The Supreme Court of Georgia in the case of Gay v. Sanders, 101 Ga. 601, 28 S. E. 1019, in passing upon the validity of a decree admitting a will to probate, speaking through Simmons, C. J., said: “The paper upon which the defendant relied, as giving authority for his becoming executor, purported to be a last will and testament, but was attested by only one witness. As a will it was void. ‘All wills (except nuncupative wills) disposing of realty or personalty * * * shall be attested and subscribed in the presence of the testator by three or more competent witnesses.’ — -Civil Code, § 3272. And in the case of Thornton v. Chisholm, 20 Ga. 338, this court held that au instrument attested by two witnesses only was void as a will. • A judgment of the court of ordinary ordering the probate of such a paper attested by one witness only gives that paper no effect as a will in any proceeding in which its validity may be called in question. The court of ordinary is Without jurisdiction to render such judgment, which is therefore void. ‘The will * * * had been proven and admitted to record; and yet it had no attesting witnesses, as appears from the probate itself. * * * It is conceded that it had no subscribing witnesses. The will was therefore utterly void, and of no effect. It was competent, therefore, to move, at any time, to set aside the judgment of the ordinary admitting this paper to *201probate. It was a nullity upon its face; and in favor of such a judgment nothing can be presumed.’ — Hooks v. Stamper, 18 Ga. 471. ‘A will attested by only two witnesses is void, and can derive no aid from probate and being admitted to record. The judgment of probate is not merely erroneous, but an absolute nullity on its face. No motion to set aside is requisite, nor is it ever too late to urge its invalidity.’ — Curetton v. Taylor, 89 Ga. 490 [15 S. E. 643].” This case is in point, except as to the number of witnesses required, which are three in Georgia and two in Alábama.
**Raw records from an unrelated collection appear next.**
Lemma migrate_plan_total now plan :
  plan !! "tasks" = None ∨ (∃ l, plan !! "tasks" = Some (JList l)) →
  is_Some (migrate_plan now plan).
Proof.
  intros Htasks. unfold migrate_plan.
  assert (is_Some (split_legacy_tasks plan)) as [plan1 ->]; [|done].
  destruct Htasks as [Hnone|[l Hl]].
  { rewrite split_legacy_tasks_skip; [done|by left]. }
  destruct (plan !! "plan_tasks") as [v|] eqn:Hp.
  { rewrite split_legacy_tasks_skip; [done|]. right. left. by rewrite Hp. }
  destruct (plan !! "execution_tasks") as [v|] eqn:He.
  { rewrite split_legacy_tasks_skip; [done|]. right. right. by rewrite He. }
  by rewrite (split_legacy_tasks_list plan l).
Qed.

Lemma default_plan_values now k v :
  default_plan now !! k = Some v →
  (k = "version" ∧ v = JStr SCHEMA_VERSION)
  ∨ (k = "updated_at" ∧ v = JStr now)
  ∨ v = JStr "" ∨ v = JList [].
Proof.
  unfold default_plan. intros Hin%elem_of_list_to_map_2%list_elem_of_In.
  unfold plan_defaults in Hin. cbn [In] in Hin.
  repeat (destruct Hin as [[= <- <-]|Hin]; [tauto|]). done.
Qed.

Example mixed_legacy_plan_migrated :
  mixed_legacy_plan !! "version" = Some (JStr "0.2.0")
  ∧ mixed_legacy_plan !! "tasks" = Some (strs ["Draft"; "Review"])
  ∧ (plan' ← migrate_plan "2026-11-01T00:00:00+00:00" mixed_legacy_plan;
     Some (plan' !! "version", plan' !! "tasks", plan' !! "plan_tasks",
           plan' !! "execution_tasks"))
    = Some (Some (JStr "0.3.0"), None, Some (strs ["Scope"]), Some (JList [])).
Proof. repeat split; vm_compute; reflexivity. Qed.

(** C8, as the specification states it, fails on [mixed_legacy_plan]: the
    migration drops [tasks] without splitting it, because [plan_tasks] is
    already there, and it replaces the existing version "0.2.0" by
    "0.3.0". *)
Lemma migration_alters_version_and_tasks : ¬ migration_alters_nothing.
Proof.
  intros Hclaim.
  destruct mixed_legacy_plan_migrated as (_ & Htasks & Hnew).
  destruct (migrate_plan _ mixed_legacy_plan) as [plan'|] eqn:Hmig;
    [|discriminate Hnew].
  cbn [mbind option_bind] in Hnew.
  specialize (Hclaim _ _ _ _ _ Hmig Htasks).
  rewrite Hclaim in Hnew; [discriminate Hnew|].
  intros [_ (_ & Hplan_tasks & _)]. vm_compute in Hplan_tasks.
  discriminate Hplan_tasks.
Qed.
Lemma cache_expiry_minutes_nonneg (s s' : state W) (minutes : Z) :
  _get_cache_expiry_minutes s = (Returns minutes, s') -> (0 <= minutes)%Z.
Proof.
  intros Hrun. pose proof (get_cache_expiry_minutes_spec s) as Hspec.
  assert (Hvalue :
            minutes = match fst (_get_cache_expiry_minutes s) with
                      | Returns found => found
                      | Raises _ => 0%Z
                      end)
    by (rewrite Hrun; reflexivity).
  rewrite Hvalue.
  destruct (last_fetch_time (self s)) as [fetched_at|];
    rewrite Hspec; cbn [fst]; [apply Z.le_max_l | apply Z.le_refl].
Qed.

(** X15. [_get_cache_expiry_minutes] never returns a negative number.  It
    returns 0 without reading the clock when nothing was fetched yet; and
    when it returns a positive number, the fetch time is less than
    [cache_duration] before the time it read, which is the test of
    [_is_cache_valid]. *)
Theorem cache_expiry_minutes_bounds (s : state W) :
  exists minutes w',
    _get_cache_expiry_minutes s =
      (Returns minutes, mk_state (self s) w' (calls s))
    /\ (0 <= minutes)%Z
    /\ (last_fetch_time (self s) = None -> minutes = 0%Z /\ w' = world s)
    /\ ((0 < minutes)%Z ->
        exists fetched_at,
          last_fetch_time (self s) = Some fetched_at
          /\ (fst (clock (world s)) - fetched_at < cache_duration)%Z).
Proof.
  pose proof (get_cache_expiry_minutes_spec s) as Hspec.
  destruct (last_fetch_time (self s)) as [fetched_at|].
  - eexists _, _. split; [exact Hspec|]. split; [lia|].
    split; [discriminate|]. intros Hpos. exists fetched_at.
    split; [reflexivity|].
    destruct (Z_lt_ge_dec (fst (clock (world s)) - fetched_at) cache_duration)
      as [Hlt | Hge]; [exact Hlt|].
    pose proof (@whole_minutes_nonpos _
                  (cache_duration - (fst (clock (world s)) - fetched_at))%Z).
    lia.
  - exists 0%Z, (world s). destruct s as [me w cs]. simpl in *.
    split; [exact Hspec|]. split; [lia|]. split; [tauto|]. lia.
Qed.
(** X19. A command the decision accepts appends one event.  [open] is
    accepted in every state, an open account included; [deposit] on an
    open account; [withdraw] on an open account whose balance is not less
    than the amount.  For an amount that is a finite number other than
    -0 the call succeeds, the stream holds the decided event after what
    it held, the balance read afterwards is [evolve] of the balance read
    before and that event, and it is the balance [evolve] gives on the
    run-time values for the event as the codec reads it back. *)
Theorem service_accepted_command (stream accountId : jstring) (w : World Event) :
  let service := Service.create stream in
  let state := Service.readBalance service accountId w in
  let accepted (e : Event) (outcome : result unit * World Event) :=
    fst outcome = Ok tt
    /\ events_of (snd outcome) stream = events_of w stream ++ [e]
    /\ Service.readBalance service accountId (snd outcome) = Fold.evolve state e
    /\ (let* stored := read_back (Codec.value_of e) in
        RunTime.Fold.evolve (state_value state) stored)
       = Ok (state_value (Service.readBalance service accountId (snd outcome))) in
  (forall name,
     accepted (Opened Open name (num_of_Z 0)) (Service.open service accountId name w))
  /\ (forall amount,
        lossless amount -> Fold.status state = Open ->
        accepted (Deposited amount) (Service.deposit service accountId amount w))
  /\ (forall amount,
        lossless amount ->
        Fold.status state = Open -> num_lt (Fold.amount state) amount = false ->
        accepted (Withdrawn amount) (Service.withdraw service accountId amount w)).
Proof.
  intros service state accepted.
  assert (Hone : forall decide e,
             lossless (event_amount e) ->
             decide state = Ok [e] ->
             accepted e (transact (forStream Service.category stream) decide w)).
  { intros decide e Hlossless Hdecide.
    rewrite (StoreFacts.transact_one (forStream Service.category stream) decide w e
               Hdecide).
    unfold accepted. cbn [fst snd decider_stream].
    set (w1 := mkWorld (append_events w stream [e]) _).
    assert (Hread : Service.readBalance service accountId w1 = Fold.evolve state e)
      by apply StoreFacts.read_after_one.
    split; [reflexivity|]. split; [|split].
    - unfold events_of. cbn. unfold append_events. now rewrite str_eqb_refl.
    - exact Hread.
    - rewrite Hread, (StoreFacts.read_back_typed e Hlossless). cbn [bind].
      apply RunTimeFacts.evolve_typed. }
  split; [|split].
  - intros name. apply Hone; [|reflexivity].
    split; [reflexivity|]. split; [reflexivity|discriminate].
  - intros amount Hlossless Hstatus. apply Hone; [exact Hlossless|].
    unfold Decide.deposit. now rewrite Hstatus.
  - intros amount Hlossless Hstatus Hlt. apply Hone; [exact Hlossless|].
    unfold Decide.withdraw. now rewrite Hstatus, Hlt.
Qed.

Lemma service_accepted_command_witness :
  Service.readBalance (Service.create sample_stream) sample_stream
    (snd (Service.deposit (Service.create sample_stream) sample_stream (num_of_Z 100)
            (single_stream sample_stream [Opened Open (js "Alice") (num_of_Z 0)])))
  = Fold.evolve (Fold.mkState Open (js "Alice") (num_of_Z 0))
      (Deposited (num_of_Z 100)).
Proof.
  refine (proj1 (proj2 (proj2 (proj1 (proj2 (service_accepted_command sample_stream
                                       sample_stream
                                       (single_stream sample_stream
                                          [Opened Open (js "Alice") (num_of_Z 0)])))
                         (num_of_Z 100) _ eq_refl)))).
  split; [reflexivity|]. split; [reflexivity|discriminate].
Defined.
Lemma while_current_cell_on_tape (body : state → result) :
  (∀ s : state, on_tape s →
     match body s with
     | Done s' => on_tape s'
     | Undefined => False
     | Timeout => True
     end) →
  ∀ (fuel : nat) (s : state), on_tape s →
    match while_current_cell fuel body s with
    | Done s' => on_tape s'
    | Undefined => False
    | Timeout => True
    end.
Proof.
  intros Hbody fuel.
  induction fuel as [|fuel IH]; intros s Hs; cbn [while_current_cell];
    destruct (on_tape_load s Hs) as [v ->]; destruct (v =? 0); try done.
  pose proof (Hbody s Hs) as Hb.
  destruct (body s) as [s1| |]; [|done..]. cbn [bind]. by apply IH.
Qed.

Lemma run_segment_on_tape (fuel : nat) :
  ∀ (text : list ascii) (s : state),
    is_open_block text = CLOSED_BLOCK → count_char ">" text = O →
    on_tape s →
    match run_segment fuel text s with
    | Done s' => on_tape s'
    | Undefined => False
    | Timeout => True
    end.
Proof.
  induction fuel as [|fuel IH]; intros text s Hclosed Hcount Hs;
    unfold run_segment, has_char;
    destruct (strchr text "[") as [b|] eqn:Hb;
    try (by destruct (parse_command_on_tape text s Hcount Hs) as (s' & -> & ?)).
  { done. }
  destruct (closed_block_parts text b Hclosed Hb)
    as (pre & body & rest & -> & _ & Hpre & Hbnn & Hbnet & Hrnn & Hrnet).
  rewrite parse_block_split by done.
  rewrite count_char_app in Hcount. cbn [count_char] in Hcount.
  rewrite count_char_app in Hcount. cbn [count_char] in Hcount.
  destruct (parse_command_on_tape pre s ltac:(lia) Hs) as (s1 & -> & Hs1).
  cbn [bind].
  pose proof (while_current_cell_on_tape (run_segment fuel body)
                (λ s0 Hs0, IH body s0 (closed_intro _ Hbnn Hbnet) ltac:(lia) Hs0)
                fuel s1 Hs1) as Hloop.
  destruct (while_current_cell fuel _ s1) as [s2| |]; [|done..]. cbn [bind].
  apply IH; [by apply closed_intro|lia|done].
Qed.
Lemma convertMMAToSPIRVCoopMatrixNVType_readsOnly (type : Ty) :
  readsOnly (convertMMAToSPIRVCoopMatrixNVType type).
Proof.
  intros rw a rw' H.
  unfold convertMMAToSPIRVCoopMatrixNVType, bind, index, expect, abort in H.
  destruct type; try discriminate.
  destruct shape as [|r [|c shape']]; cbn in H; try discriminate.
  now inversion H.
Qed.

(* ===================================================================== *)
(** ** The multiply-accumulate rule *)
(* ===================================================================== *)

(** C4.  For every multiply-accumulate operation whose converted operands
    are [A], [B] and [C], the rule succeeds: it creates one
    [NVCooperativeMatrixMulAdd] whose operands are [A], [B], [C] in that
    order and whose result type is the type of [C] as it is, and replaces the
    operation by its result. *)
Theorem WmmaMmaOpToSPIRVLowering_emits
        (operands : list Value) (resultTypes : list Ty) (loc : Location)
        (A B C : Value) (rw : Rewriter) :
  let op := mkOperation SubgroupMmaComputeOp operands resultTypes loc in
  let mulAdd :=
    mkOperation spirv_NVCooperativeMatrixMulAddOp [A; B; C] [getType C] loc in
  WmmaMmaOpToSPIRVLowering_matchAndRewrite op [A; B; C] rw
  = Ok success (replacedBy op mulAdd rw)
  /\ getResults mulAdd = [OpResult (getType C) mulAdd 0].
Proof. split; reflexivity. Qed.

(* ===================================================================== *)
(** ** The load and store rules *)
(* ===================================================================== *)

Lemma getSExtValue_make_32 (S : Z) :
  - 2 ^ 31 <= S < 2 ^ 31 -> APInt.getSExtValue (APInt.make 32 S) = S.
Proof.
  intros HS. unfold APInt.getSExtValue, APInt.make. cbn [APInt.U APInt.BitWidth].
  change (2 ^ (32 - 1)) with 2147483648. change (2 ^ 32) with 4294967296.
  change (2 ^ 31) with 2147483648 in HS.
  destruct (Z_lt_le_dec S 0) as [Hneg | Hpos].
  - assert (Hmod : S mod 4294967296 = S + 4294967296).
    { symmetry. apply Z.mod_unique with (q := -1); lia. }
    rewrite Hmod. destruct (Z.ltb_spec (S + 4294967296) 2147483648); lia.
  - rewrite Z.mod_small by lia.
    destruct (Z.ltb_spec S 2147483648); lia.
Qed.
(** The walk along an acyclic chain. *)
Lemma checkOnlineAgents_chain d l :
  Chain dir d l → truthyString d = true →
  ∀ fuel, length l ≤ fuel →
    checkOnlineAgents fuel dir (Some d) None false
    = Some (existsb (checkOnlineForDepartment dir) l).
Proof.
  induction 1 as [d Hlast|d f l Hf Hchain IH]; intros Hd fuel Hfuel;
    simpl in Hfuel; (destruct fuel as [|fuel]; [lia|]);
    cbn [existsb]; destruct (checkOnlineForDepartment dir d) eqn:Hon.
  - by apply checkOnlineAgents_online.
  - by apply checkOnlineAgents_last.
  - by apply checkOnlineAgents_online.
  - rewrite (checkOnlineAgents_hop fuel d f) by done.
    apply IH; [by eapply fallbackOf_truthy|lia].
Qed.

(** A chain lists the departments in the order of the hops. *)
Lemma Chain_hops d l :
  Chain dir d l → ∀ k x, l !! k = Some x → hops dir k d = Some x.
Proof.
  induction 1 as [d Hlast|d f l Hf Hchain IH]; intros [|k] x Hk; simpl in *.
  - congruence.
  - by rewrite lookup_nil in Hk.
  - congruence.
  - rewrite Hf. by apply IH.
Qed.

Lemma Chain_length_hops d l :
  Chain dir d l → hops dir (length l) d = None.
Proof.
  induction 1 as [d Hlast|d f l Hf Hchain IH]; simpl.
  - by rewrite Hlast.
  - by rewrite Hf.
Qed.
(** * registration-checker: the roster snapshot diff and its calling loop

    A shallow embedding of [main.go].  Pure code ([findMissingTeams], the
    text composed by [sendSlackMessage]) is embedded as functions; code
    that talks to the network, the file system or the terminal is embedded
    in a state monad over a [World] that holds the files on disk and the
    history of every external action the program performed. *)

From Stdlib Require Import ZArith String Ascii List.
From stdpp Require Import base option list gmap strings.

Local Open Scope Z_scope.
Local Open Scope string_scope.
Local Open Scope list_scope.

(** ** Data model *)

(** The anonymous struct of the [Location] field of [Team]. *)
Record Location := mkLocation {
  City : string;
  Region : string;
  Country : string;
  Postcode : string
}.

(** [Team]: Go's [int] identifiers are modelled as [Z]; the program only
    compares them, it never does arithmetic on them. *)
Record Team := mkTeam {
  ID : Z;
  Number : string;
  TeamName : string;
  RobotName : string;
  Organization : string;
  TeamLocation : Location;
  Registered : bool
}.

(** [APIResponse]: [Total] is the field [Meta.Total]. *)
Record APIResponse := mkAPIResponse {
  Total : Z;
  Data : list Team
}.

(** The zero value of [APIResponse], what [var result APIResponse] holds
    before it is decoded into. *)
Definition zeroAPIResponse : APIResponse := mkAPIResponse 0 [].

(** ** The diff engine *)

Module Diff.

(** The first loop of [findMissingTeams]:
    [for _, team := range currTeams { currMap[team.ID] = team }]. *)
Definition buildCurrMap (currTeams : list Team) : gmap Z Team :=
  foldl (fun currMap team => <[ID team := team]> currMap) ∅ currTeams.

(** One turn of the second loop: the comma-ok lookup and the [append]. *)
Definition keepIfMissing (currMap : gmap Z Team)
    (missingTeams : list Team) (team : Team) : list Team :=
  match currMap !! ID team with
  | Some _ => missingTeams
  | None => missingTeams ++ [team]
  end.

Definition findMissingTeams (prevTeams currTeams : list Team) : list Team :=
  let currMap := buildCurrMap currTeams in
  foldl (keepIfMissing currMap) [] prevTeams.

End Diff.
Export Diff.

(** ** External collaborators *)

(** Go's [error] values, by origin.  Their texts come from the libraries
    and are not modelled. *)
Inductive error :=
| ErrRequest            (* net/http: the request could not be built or sent *)
| ErrDecode             (* encoding/json: the bytes do not decode into the target *)
| ErrNotExist           (* os: the named file does not exist *)
| ErrFileSystem         (* os: any other failure of a read or a write *)
| ErrStatus (code : Z). (* sendSlackMessage's own fmt.Errorf *)

(** [os.IsNotExist]. *)
Definition IsNotExist (err : error) : bool :=
  match err with ErrNotExist => true | _ => false end.

(** A response body, seen through the two decoders the program applies to
    it ([encoding/json] is not part of the repository): what [Decode] makes
    of it with an [APIResponse] as target and with the [{Name string}]
    struct of [fetchEventName] as target; [None] is a decoding error. *)
Record Payload := mkPayload {
  asRoster : option APIResponse;
  asEvent : option string
}.

Record Response := mkResponse {
  StatusCode : Z;
  Body : Payload
}.

(** [http.StatusOK]. *)
Definition StatusOK : Z := 200.

(** The bytes of a snapshot file, seen through [json.Unmarshal] with an
    [APIResponse] as target.  [saveTeams] writes [json.MarshalIndent] of a
    value, which unmarshals to that value again. *)
Inductive FileData :=
| Corrupt
| Stored (teams : APIResponse).

(** What [ioutil.WriteFile] can do: write the file, fail before touching
    it, or fail after it has truncated it. *)
Inductive WriteOutcome := Written | Refused | Truncated.

(** Everything the program does to the outside, in the order it does it. *)
Inductive Event :=
| Printed (text : string)                          (* fmt.Printf *)
| Logged (format eventID : string) (err : error)   (* log.Printf *)
| Fatal (text : string)                            (* log.Fatal *)
| Requested (url authorization : string)           (* GET through client.Do *)
| Posted (url text : string)                       (* http.Post of {"text": text} *)
| FileRead (name : string)                         (* ioutil.ReadFile *)
| FileWritten (name : string) (data : FileData).   (* ioutil.WriteFile *)

(** The outside world as the program meets it.  Answers may depend on
    everything that happened before. *)
Record Env := mkEnv {
  Getenv : string -> string;
  Do : list Event -> string -> string -> error + Response;
  Post : list Event -> string -> string -> error + Z;
  readFault : list Event -> string -> bool;
  WriteFile : list Event -> string -> WriteOutcome
}.

Record World := mkWorld {
  files : gmap string FileData;
  history : list Event
}.

(** ** A state monad over the world *)

Definition M (A : Type) : Type := World -> A * World.

#[global] Instance M_ret : MRet M := fun A a w => (a, w).

#[global] Instance M_bind : MBind M :=
  fun A B k m w => let (a, w') := m w in k a w'.

Definition exec {A} (m : M A) (w : World) : World := snd (m w).

Definition emit (e : Event) : M unit :=
  fun w => (tt, mkWorld (files w) (history w ++ [e])).

Definition printf (text : string) : M unit := emit (Printed text).

Definition logPrintf (format eventID : string) (err : error) : M unit :=
  emit (Logged format eventID err).

(** [for _, x := range xs { body }] *)
Fixpoint forEach {A} (xs : list A) (body : A -> M unit) : M unit :=
  match xs with
  | [] => mret tt
  | x :: rest => body x;; forEach rest body
  end.
(** * AbsensiTSSidayu: the attendance scanner of [app.py]

    A shallow embedding of [app.py] (Flask + gspread + pandas) and the
    properties of its scan reconciliation routine.

    Modelling conventions.
    - Python [str] values are [string]s (byte strings).  [str.upper] is the
      ASCII case map, which is what Python computes on ASCII text; splitting
      on ['_'], replacing ['-'] and comparing strings are byte-wise, which
      agrees with Python on UTF-8 encoded text.
    - [datetime.datetime.now()] is an explicit argument of every function
      that reads the clock (one reading per call site).
    - The Google spreadsheet is an explicit store threaded through a state
      and exception monad, together with the lines printed on stdout.
      Python exceptions are values of [exn]; a remote call can also fail
      with an [APIError] chosen by the environment.
    - A pandas [DataFrame] with the columns Kode, Nama, Waktu is the list
      of its rows; a worksheet holds that header and such rows, and gives
      back the cells as they were written.
    - [sort_values] keeps rows of equal Waktu in their order; the
      properties below hold for any order of such rows. *)

From Stdlib Require Import ZArith List String Ascii Bool Lia.
From Stdlib Require Import Sorting.Sorted Sorting.Permutation.
Import ListNotations.

Local Open Scope string_scope.
Local Open Scope Z_scope.

(** ** Text: the [str] methods used by the program *)

Module Text.

(** [c.upper()] for one ASCII character. *)
Definition upper_char (c : ascii) : ascii :=
  let n := N_of_ascii c in
  if ((97 <=? n) && (n <=? 122))%N then ascii_of_N (n - 32) else c.

(** [s.upper()] *)
Fixpoint upper (s : string) : string :=
  match s with
  | EmptyString => EmptyString
  | String c r => String (upper_char c) (upper r)
  end.

(** [c in s] for a one-character [c] *)
Fixpoint contains (c : ascii) (s : string) : bool :=
  match s with
  | EmptyString => false
  | String d r => Ascii.eqb d c || contains c r
  end.

(** [s.split(c, 1)] when [c in s]: the text before the first [c] and the
    text after it; [None] when [c] does not occur. *)
Fixpoint split1 (c : ascii) (s : string) : option (string * string) :=
  match s with
  | EmptyString => None
  | String d r =>
      if Ascii.eqb d c then Some (EmptyString, r)
      else match split1 c r with
           | Some (a, b) => Some (String d a, b)
           | None => None
           end
  end.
The Alabama cases cited and relied upon by appellee’s counsel, while quoting or expressing the general rule without exception or qualification, do not conflict in conclusion with the present holding. Many of them deal with foreign wills, and the probate thereof in the testator’s home state entitled them to probate as wills, and they become valid bequests of personalty and which said probate was conclusive, unless, perhaps, it appeared upon the face of the decree that they were void under the laws of the sister state, in which event we would not he bound by said decree. — Reynolds v. Stockton, 140 U. S. 254, 11 Sup. Ct. 773, 35 L. Ed. 464. As to real estate, however, they could not be binding on our courts, as a devise of same, unless executed in conformity with the statutes of this state.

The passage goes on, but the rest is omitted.